[Dataset excerpts]

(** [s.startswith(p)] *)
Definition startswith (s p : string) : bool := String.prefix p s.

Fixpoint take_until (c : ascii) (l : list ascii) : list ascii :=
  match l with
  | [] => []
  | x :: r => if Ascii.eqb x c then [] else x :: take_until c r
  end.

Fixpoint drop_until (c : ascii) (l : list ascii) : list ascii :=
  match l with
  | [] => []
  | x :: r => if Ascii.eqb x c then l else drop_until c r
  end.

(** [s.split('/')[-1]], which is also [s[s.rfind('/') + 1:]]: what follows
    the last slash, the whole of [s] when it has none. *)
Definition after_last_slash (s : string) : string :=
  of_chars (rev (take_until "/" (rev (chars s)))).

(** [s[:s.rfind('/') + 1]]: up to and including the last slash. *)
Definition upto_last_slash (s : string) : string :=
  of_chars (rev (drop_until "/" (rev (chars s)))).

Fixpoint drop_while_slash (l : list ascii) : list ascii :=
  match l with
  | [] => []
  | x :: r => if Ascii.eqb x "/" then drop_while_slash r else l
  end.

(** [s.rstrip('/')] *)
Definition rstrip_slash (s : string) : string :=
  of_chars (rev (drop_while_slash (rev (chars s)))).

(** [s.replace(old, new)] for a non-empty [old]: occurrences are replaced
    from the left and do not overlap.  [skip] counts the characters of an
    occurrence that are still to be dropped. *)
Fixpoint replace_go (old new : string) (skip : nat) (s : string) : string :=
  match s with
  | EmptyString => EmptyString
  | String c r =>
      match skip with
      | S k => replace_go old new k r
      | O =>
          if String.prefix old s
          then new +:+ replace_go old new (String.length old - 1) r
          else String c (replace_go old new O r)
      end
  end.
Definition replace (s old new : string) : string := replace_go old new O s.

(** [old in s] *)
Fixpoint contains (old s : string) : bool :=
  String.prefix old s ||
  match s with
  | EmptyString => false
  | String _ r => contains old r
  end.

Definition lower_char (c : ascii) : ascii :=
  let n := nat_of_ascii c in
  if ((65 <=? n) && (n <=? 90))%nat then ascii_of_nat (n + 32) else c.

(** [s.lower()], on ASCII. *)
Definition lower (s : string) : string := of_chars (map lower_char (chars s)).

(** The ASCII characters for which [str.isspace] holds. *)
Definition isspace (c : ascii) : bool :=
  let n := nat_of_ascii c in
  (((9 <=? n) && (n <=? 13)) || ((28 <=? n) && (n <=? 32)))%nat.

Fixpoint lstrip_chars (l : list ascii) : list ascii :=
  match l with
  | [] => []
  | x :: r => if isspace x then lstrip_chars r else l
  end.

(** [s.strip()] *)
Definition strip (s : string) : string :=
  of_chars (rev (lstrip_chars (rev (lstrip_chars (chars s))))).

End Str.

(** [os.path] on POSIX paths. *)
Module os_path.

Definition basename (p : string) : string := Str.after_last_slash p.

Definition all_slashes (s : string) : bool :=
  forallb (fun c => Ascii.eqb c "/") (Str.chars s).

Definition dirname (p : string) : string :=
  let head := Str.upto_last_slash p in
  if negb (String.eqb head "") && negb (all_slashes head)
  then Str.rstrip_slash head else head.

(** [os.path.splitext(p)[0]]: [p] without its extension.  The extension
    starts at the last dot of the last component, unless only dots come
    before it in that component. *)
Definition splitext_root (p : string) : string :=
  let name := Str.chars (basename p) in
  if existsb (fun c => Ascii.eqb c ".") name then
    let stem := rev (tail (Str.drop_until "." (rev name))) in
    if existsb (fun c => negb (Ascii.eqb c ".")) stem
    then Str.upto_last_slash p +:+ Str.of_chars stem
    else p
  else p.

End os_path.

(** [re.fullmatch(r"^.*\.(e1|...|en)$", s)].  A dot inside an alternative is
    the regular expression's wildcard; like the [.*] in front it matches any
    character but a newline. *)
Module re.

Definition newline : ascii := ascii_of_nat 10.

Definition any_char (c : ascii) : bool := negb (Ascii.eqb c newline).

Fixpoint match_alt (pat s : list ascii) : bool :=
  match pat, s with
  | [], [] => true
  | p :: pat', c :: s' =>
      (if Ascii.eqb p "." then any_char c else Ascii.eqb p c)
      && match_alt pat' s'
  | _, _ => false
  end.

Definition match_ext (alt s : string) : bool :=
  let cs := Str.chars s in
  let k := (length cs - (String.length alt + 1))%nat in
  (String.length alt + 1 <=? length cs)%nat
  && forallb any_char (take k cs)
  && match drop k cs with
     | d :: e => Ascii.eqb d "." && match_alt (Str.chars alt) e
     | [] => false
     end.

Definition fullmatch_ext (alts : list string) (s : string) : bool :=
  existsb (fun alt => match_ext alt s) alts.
--
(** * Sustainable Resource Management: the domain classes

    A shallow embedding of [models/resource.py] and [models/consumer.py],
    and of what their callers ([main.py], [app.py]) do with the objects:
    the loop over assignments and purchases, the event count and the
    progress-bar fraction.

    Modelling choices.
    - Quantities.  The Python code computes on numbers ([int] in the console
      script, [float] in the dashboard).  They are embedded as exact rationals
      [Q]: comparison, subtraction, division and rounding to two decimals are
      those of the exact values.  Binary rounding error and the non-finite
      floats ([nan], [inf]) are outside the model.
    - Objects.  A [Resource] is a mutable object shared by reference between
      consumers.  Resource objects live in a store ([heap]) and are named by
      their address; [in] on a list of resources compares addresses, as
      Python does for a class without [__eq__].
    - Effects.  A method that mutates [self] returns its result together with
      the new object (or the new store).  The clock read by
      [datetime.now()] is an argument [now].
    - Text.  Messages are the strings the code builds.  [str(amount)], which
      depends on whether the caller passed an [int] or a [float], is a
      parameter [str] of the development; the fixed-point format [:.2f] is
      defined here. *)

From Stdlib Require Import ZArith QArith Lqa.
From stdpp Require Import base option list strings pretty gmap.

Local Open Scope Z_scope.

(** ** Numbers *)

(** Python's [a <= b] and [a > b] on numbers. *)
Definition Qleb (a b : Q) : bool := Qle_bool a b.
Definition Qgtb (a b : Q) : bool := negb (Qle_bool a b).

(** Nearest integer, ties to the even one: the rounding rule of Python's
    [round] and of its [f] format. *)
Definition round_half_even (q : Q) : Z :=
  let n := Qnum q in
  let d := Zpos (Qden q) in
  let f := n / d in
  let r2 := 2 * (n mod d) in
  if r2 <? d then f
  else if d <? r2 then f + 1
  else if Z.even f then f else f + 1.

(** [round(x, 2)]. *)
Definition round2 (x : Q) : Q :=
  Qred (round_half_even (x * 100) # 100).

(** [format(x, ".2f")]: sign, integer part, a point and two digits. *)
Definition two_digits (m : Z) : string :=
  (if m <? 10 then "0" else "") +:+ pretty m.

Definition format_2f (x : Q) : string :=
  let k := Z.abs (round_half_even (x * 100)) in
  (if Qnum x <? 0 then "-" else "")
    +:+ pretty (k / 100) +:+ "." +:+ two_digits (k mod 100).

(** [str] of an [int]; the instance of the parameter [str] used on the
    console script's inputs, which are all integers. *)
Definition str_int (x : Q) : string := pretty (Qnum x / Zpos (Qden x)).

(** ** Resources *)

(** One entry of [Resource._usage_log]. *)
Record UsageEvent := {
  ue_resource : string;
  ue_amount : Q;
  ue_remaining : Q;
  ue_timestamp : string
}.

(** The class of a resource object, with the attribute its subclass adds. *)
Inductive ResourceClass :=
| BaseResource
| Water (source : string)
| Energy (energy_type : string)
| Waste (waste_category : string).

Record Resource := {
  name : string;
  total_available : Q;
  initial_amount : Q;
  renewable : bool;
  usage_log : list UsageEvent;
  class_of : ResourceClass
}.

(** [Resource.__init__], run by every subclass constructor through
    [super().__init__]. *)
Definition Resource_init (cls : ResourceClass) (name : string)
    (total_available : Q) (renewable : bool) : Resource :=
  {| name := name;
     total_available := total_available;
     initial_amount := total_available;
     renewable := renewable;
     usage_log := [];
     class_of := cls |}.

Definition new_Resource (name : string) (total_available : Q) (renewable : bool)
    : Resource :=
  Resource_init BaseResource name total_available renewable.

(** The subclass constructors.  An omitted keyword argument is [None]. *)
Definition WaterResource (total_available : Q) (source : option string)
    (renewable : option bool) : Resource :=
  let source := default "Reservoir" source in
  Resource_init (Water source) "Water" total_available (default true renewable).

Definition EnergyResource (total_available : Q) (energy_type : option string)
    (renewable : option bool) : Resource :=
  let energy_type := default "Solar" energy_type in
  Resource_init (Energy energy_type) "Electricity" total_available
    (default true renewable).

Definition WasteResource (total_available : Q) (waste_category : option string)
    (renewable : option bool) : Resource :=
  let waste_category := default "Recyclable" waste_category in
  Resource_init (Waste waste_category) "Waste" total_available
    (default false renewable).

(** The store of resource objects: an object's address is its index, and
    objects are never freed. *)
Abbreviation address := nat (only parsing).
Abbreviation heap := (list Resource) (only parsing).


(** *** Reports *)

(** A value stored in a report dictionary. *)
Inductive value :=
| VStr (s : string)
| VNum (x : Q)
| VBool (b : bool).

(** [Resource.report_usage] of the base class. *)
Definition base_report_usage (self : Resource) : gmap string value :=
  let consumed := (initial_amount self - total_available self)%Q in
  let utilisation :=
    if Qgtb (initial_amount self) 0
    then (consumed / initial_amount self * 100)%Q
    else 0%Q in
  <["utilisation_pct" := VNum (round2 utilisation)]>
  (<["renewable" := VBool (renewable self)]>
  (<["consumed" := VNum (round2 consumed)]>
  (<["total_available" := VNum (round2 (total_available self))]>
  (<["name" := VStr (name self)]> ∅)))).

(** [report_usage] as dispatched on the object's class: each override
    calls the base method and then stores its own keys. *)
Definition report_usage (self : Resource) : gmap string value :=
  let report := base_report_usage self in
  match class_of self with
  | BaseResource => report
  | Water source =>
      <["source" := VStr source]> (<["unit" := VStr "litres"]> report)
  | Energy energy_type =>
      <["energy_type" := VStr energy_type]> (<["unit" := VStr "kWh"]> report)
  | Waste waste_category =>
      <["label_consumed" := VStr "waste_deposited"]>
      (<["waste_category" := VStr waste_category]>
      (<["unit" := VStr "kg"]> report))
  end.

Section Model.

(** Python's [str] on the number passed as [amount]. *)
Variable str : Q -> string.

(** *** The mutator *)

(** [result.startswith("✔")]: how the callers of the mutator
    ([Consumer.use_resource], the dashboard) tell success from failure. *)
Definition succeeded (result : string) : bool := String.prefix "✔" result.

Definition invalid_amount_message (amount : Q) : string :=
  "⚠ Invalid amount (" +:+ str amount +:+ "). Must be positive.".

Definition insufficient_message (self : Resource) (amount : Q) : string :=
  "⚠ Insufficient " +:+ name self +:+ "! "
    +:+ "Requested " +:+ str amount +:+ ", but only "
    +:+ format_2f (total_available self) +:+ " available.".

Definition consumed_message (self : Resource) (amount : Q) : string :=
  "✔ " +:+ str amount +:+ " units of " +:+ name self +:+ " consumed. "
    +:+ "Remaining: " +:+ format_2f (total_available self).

◆ REQUIRED WORK:
In your answer, include only the lines above starting at the line that holds "Definition new_Resource (name" and ending at the line that holds "VBool (renewable self)]>", copied exactly.

◆ ANSWER SPACE:
Definition new_Resource (name : string) (total_available : Q) (renewable : bool)
    : Resource :=
  Resource_init BaseResource name total_available renewable.

(** The subclass constructors.  An omitted keyword argument is [None]. *)
Definition WaterResource (total_available : Q) (source : option string)
    (renewable : option bool) : Resource :=
  let source := default "Reservoir" source in
  Resource_init (Water source) "Water" total_available (default true renewable).

Definition EnergyResource (total_available : Q) (energy_type : option string)
    (renewable : option bool) : Resource :=
  let energy_type := default "Solar" energy_type in
  Resource_init (Energy energy_type) "Electricity" total_available
    (default true renewable).

Definition WasteResource (total_available : Q) (waste_category : option string)
    (renewable : option bool) : Resource :=
  let waste_category := default "Recyclable" waste_category in
  Resource_init (Waste waste_category) "Waste" total_available
    (default false renewable).

(** The store of resource objects: an object's address is its index, and
    objects are never freed. *)
Abbreviation address := nat (only parsing).
Abbreviation heap := (list Resource) (only parsing).


(** *** Reports *)

(** A value stored in a report dictionary. *)
Inductive value :=
| VStr (s : string)
| VNum (x : Q)
| VBool (b : bool).

(** [Resource.report_usage] of the base class. *)
Definition base_report_usage (self : Resource) : gmap string value :=
  let consumed := (initial_amount self - total_available self)%Q in
  let utilisation :=
    if Qgtb (initial_amount self) 0
    then (consumed / initial_amount self * 100)%Q
    else 0%Q in
  <["utilisation_pct" := VNum (round2 utilisation)]>
  (<["renewable" := VBool (renewable self)]>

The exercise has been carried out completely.